**THE TASK**
Go to the line containing "rewrite dom_insert. apply" in the records below and print it and every following line exactly, on through the line containing "Proof. unfold stopMachine. stays_tac. Qed.", then stop.

**EXERCISE MATERIAL**
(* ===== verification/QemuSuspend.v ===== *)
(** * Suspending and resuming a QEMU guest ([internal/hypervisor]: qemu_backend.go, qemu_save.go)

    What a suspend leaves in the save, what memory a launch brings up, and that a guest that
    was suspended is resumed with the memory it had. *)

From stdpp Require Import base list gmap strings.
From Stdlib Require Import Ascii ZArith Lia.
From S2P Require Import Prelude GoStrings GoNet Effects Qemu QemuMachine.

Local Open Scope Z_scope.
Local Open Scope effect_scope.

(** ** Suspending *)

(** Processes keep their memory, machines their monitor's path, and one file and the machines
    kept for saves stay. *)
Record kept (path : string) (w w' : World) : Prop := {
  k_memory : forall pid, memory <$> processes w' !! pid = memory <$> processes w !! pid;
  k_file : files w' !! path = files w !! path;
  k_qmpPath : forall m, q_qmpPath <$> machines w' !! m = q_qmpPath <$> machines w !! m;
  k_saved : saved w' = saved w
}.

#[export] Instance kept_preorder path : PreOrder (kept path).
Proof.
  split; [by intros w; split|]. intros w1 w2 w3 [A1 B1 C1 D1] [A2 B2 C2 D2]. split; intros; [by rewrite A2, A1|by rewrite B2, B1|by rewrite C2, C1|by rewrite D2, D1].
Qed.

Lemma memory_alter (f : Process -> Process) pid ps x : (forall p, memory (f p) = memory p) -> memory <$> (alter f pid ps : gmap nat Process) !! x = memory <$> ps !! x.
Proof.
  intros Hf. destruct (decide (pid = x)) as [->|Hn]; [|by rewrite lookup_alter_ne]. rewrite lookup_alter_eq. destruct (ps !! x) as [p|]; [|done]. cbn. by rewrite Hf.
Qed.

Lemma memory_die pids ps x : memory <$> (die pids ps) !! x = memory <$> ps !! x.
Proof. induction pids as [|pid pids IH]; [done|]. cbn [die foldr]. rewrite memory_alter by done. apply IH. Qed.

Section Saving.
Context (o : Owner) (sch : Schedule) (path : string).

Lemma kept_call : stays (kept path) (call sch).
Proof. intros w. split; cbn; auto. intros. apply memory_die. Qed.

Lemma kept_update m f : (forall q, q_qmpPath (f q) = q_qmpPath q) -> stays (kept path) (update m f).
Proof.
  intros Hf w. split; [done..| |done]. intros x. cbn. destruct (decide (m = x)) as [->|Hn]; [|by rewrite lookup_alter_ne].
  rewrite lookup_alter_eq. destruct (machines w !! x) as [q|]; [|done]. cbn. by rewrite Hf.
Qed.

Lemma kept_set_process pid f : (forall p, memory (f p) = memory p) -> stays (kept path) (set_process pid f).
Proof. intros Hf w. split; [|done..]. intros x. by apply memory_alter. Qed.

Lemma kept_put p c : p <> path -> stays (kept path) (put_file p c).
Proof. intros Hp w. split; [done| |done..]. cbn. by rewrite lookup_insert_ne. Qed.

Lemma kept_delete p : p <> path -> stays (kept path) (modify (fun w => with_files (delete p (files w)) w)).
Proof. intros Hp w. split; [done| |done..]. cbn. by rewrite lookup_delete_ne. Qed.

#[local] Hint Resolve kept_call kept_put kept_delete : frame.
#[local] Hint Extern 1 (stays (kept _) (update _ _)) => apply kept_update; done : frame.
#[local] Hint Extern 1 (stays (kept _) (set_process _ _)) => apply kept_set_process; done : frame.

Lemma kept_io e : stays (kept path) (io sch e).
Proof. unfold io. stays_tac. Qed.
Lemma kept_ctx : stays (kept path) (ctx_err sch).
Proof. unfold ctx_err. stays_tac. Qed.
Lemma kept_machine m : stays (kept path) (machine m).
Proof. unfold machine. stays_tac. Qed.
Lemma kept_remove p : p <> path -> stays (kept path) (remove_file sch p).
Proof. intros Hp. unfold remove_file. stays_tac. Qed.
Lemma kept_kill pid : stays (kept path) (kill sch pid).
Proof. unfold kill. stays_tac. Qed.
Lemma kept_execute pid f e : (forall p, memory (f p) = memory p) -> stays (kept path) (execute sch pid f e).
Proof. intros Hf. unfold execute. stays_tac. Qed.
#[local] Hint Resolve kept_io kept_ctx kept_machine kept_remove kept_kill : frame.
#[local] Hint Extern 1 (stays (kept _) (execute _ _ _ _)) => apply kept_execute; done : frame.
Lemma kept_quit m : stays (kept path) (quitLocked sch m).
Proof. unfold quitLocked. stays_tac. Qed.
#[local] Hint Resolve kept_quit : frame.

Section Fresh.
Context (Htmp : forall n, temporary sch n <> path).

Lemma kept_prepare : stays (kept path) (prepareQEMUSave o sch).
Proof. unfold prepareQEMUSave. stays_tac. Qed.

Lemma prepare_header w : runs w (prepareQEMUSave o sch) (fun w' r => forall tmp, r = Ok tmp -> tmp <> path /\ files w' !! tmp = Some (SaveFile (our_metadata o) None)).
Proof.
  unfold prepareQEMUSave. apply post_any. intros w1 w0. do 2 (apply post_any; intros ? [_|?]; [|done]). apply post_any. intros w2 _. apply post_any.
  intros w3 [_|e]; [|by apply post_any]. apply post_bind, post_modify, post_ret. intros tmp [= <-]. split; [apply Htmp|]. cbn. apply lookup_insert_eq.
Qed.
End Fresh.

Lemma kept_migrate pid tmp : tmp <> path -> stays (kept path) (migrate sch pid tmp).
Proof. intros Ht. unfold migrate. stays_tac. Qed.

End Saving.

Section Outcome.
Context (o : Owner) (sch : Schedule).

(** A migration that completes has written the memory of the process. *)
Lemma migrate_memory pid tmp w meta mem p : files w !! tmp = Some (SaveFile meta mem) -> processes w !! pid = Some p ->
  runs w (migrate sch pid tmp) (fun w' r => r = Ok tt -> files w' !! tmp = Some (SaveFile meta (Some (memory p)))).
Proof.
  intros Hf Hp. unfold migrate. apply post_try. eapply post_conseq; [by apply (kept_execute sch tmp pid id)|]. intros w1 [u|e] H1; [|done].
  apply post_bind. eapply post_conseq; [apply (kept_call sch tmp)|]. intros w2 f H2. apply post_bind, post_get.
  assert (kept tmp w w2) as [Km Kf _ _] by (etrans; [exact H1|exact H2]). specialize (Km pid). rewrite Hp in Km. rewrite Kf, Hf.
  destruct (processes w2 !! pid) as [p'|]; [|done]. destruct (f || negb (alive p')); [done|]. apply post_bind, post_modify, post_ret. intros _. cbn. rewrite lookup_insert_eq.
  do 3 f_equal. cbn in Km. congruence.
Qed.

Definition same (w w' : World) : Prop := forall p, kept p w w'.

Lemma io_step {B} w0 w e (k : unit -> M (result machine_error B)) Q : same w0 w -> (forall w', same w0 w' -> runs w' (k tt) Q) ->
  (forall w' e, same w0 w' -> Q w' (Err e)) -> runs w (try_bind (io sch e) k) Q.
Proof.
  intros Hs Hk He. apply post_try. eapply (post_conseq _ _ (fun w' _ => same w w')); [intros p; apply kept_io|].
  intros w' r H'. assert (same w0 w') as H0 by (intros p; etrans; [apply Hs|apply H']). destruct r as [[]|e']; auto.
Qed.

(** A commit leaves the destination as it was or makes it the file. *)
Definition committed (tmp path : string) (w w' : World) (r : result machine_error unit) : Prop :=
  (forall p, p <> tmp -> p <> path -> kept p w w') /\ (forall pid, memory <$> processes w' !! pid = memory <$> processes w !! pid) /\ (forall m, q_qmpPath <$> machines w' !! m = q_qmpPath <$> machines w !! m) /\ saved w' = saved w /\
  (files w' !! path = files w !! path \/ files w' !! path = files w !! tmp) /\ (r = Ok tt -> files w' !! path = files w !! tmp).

* * *

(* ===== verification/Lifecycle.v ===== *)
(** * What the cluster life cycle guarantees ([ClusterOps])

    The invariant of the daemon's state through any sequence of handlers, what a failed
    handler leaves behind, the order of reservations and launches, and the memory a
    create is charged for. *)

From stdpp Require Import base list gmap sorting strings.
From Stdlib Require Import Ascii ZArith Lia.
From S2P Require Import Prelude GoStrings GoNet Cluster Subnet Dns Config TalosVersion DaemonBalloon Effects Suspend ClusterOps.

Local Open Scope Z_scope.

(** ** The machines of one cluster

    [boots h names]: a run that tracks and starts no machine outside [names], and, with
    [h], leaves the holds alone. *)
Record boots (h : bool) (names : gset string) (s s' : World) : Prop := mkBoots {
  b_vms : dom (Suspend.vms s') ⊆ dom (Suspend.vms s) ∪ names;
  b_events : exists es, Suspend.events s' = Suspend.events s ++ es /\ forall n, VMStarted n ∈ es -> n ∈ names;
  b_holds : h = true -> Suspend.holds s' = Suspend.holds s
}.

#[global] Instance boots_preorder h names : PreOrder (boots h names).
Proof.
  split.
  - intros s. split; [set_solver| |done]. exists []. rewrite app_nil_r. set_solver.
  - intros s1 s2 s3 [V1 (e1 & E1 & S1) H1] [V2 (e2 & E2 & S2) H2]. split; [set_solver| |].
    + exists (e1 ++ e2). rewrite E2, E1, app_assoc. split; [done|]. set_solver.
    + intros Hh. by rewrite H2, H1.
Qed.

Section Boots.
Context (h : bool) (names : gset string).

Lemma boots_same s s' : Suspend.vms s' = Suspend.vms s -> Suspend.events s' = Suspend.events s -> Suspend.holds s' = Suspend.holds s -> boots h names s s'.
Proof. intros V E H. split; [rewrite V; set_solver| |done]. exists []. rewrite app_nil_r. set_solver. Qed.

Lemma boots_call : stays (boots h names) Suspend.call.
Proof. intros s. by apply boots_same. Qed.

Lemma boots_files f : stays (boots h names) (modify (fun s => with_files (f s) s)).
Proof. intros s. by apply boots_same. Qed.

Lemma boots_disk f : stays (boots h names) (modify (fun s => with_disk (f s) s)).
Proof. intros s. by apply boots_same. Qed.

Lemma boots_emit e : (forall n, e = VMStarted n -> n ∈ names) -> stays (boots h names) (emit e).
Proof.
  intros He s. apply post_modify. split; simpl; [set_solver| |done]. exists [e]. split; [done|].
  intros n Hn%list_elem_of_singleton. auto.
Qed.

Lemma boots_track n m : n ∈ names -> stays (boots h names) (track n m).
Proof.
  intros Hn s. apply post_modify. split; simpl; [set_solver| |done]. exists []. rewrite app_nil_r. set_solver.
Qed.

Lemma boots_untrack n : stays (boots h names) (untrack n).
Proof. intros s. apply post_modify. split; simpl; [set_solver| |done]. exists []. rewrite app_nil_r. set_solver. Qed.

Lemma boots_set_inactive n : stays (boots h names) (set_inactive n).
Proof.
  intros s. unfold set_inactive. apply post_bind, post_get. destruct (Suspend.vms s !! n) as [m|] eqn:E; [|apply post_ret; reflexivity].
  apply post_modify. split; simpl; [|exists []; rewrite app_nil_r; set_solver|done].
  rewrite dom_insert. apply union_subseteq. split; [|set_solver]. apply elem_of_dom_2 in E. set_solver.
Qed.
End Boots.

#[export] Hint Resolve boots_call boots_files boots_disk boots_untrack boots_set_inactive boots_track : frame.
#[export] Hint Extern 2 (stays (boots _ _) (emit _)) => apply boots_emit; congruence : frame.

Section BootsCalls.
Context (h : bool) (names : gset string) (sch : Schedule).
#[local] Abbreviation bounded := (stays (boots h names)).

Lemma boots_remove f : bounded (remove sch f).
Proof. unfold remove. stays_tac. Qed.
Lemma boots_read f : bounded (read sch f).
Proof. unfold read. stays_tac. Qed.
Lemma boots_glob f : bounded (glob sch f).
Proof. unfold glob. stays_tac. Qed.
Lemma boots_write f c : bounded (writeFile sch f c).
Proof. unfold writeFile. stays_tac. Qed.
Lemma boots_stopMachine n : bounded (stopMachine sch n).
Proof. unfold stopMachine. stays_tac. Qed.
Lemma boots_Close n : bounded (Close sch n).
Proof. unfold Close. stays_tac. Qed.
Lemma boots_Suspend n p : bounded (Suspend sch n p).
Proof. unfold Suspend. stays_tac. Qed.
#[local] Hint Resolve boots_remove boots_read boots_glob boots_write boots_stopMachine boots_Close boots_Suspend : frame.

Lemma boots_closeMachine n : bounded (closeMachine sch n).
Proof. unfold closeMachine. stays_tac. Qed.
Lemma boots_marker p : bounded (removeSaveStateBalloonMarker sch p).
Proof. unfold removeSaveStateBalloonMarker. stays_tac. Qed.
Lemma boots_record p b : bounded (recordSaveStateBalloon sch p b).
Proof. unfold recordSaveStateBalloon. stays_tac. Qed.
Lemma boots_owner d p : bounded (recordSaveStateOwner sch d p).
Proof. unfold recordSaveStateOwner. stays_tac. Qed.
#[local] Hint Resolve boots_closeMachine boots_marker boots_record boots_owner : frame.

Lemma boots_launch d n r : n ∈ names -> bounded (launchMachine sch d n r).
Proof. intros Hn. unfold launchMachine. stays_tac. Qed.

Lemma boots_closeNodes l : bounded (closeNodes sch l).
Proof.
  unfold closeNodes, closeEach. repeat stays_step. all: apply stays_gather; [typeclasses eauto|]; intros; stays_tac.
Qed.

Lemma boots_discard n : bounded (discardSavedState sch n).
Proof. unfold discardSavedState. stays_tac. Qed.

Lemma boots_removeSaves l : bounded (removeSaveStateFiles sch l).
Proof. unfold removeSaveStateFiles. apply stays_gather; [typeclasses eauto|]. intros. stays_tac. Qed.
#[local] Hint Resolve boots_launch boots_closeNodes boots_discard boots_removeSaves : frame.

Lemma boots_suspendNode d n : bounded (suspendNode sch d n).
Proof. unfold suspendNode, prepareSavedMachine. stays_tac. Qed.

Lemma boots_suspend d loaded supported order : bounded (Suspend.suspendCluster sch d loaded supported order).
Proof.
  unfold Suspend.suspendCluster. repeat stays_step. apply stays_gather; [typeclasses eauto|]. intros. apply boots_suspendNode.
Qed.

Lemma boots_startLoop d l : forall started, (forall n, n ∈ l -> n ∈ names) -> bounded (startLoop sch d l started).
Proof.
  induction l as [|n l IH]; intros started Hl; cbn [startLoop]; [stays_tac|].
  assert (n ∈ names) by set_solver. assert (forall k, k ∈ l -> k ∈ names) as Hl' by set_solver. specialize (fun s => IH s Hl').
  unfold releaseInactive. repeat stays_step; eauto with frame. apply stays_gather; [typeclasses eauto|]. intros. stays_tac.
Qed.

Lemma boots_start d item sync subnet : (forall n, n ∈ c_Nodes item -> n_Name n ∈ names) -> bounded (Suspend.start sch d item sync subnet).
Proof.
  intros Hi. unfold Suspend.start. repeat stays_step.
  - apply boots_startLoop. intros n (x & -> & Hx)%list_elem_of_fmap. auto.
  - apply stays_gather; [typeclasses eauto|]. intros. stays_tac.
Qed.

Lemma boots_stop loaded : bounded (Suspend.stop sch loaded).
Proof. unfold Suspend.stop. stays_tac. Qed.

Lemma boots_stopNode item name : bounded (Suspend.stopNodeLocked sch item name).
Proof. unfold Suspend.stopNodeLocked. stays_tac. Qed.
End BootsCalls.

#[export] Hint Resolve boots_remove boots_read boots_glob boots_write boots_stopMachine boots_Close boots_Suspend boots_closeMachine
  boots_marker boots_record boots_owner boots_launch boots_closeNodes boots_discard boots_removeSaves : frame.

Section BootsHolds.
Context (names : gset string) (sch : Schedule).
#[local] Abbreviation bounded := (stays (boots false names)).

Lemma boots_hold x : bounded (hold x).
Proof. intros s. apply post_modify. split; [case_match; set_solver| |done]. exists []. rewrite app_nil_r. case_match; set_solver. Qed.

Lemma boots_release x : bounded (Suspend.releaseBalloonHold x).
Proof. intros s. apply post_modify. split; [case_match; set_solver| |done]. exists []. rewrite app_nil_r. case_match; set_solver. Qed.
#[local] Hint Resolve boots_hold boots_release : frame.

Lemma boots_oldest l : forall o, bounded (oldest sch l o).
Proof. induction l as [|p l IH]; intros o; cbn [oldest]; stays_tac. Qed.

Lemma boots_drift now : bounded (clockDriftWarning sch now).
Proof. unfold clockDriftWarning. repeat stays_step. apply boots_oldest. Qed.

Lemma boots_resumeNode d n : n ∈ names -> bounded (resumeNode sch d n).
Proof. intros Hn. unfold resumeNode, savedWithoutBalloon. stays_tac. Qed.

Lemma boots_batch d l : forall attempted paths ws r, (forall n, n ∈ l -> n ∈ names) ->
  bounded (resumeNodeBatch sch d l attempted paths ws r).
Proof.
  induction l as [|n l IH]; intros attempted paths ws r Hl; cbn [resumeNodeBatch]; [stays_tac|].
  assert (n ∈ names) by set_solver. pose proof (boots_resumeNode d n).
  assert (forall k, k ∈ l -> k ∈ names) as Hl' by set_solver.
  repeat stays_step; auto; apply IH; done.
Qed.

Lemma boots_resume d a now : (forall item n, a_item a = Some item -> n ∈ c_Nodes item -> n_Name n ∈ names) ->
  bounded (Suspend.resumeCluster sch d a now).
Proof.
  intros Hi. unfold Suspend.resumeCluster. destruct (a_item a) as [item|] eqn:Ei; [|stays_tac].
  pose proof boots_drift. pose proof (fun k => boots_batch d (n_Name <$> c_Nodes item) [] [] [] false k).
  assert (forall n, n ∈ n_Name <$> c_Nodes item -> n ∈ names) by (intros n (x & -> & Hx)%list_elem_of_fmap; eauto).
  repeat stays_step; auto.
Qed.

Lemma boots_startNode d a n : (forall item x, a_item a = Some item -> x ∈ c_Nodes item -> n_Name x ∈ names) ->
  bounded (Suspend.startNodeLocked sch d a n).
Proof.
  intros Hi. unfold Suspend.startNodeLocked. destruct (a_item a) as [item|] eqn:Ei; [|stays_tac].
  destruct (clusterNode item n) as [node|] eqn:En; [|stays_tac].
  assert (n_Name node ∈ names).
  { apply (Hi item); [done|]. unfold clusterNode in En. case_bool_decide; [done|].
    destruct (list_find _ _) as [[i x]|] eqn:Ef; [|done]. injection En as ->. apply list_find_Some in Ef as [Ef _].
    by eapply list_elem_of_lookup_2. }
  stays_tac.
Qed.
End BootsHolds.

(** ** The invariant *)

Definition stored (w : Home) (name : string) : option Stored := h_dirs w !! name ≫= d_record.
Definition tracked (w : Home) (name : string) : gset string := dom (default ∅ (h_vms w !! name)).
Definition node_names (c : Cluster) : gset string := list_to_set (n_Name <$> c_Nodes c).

**SOLUTION**
  rewrite dom_insert. apply union_subseteq. split; [|set_solver]. apply elem_of_dom_2 in E. set_solver.
Qed.
End Boots.

#[export] Hint Resolve boots_call boots_files boots_disk boots_untrack boots_set_inactive boots_track : frame.
#[export] Hint Extern 2 (stays (boots _ _) (emit _)) => apply boots_emit; congruence : frame.

Section BootsCalls.
Context (h : bool) (names : gset string) (sch : Schedule).
#[local] Abbreviation bounded := (stays (boots h names)).

Lemma boots_remove f : bounded (remove sch f).
Proof. unfold remove. stays_tac. Qed.
Lemma boots_read f : bounded (read sch f).
Proof. unfold read. stays_tac. Qed.
Lemma boots_glob f : bounded (glob sch f).
Proof. unfold glob. stays_tac. Qed.
Lemma boots_write f c : bounded (writeFile sch f c).
Proof. unfold writeFile. stays_tac. Qed.
Lemma boots_stopMachine n : bounded (stopMachine sch n).
Proof. unfold stopMachine. stays_tac. Qed.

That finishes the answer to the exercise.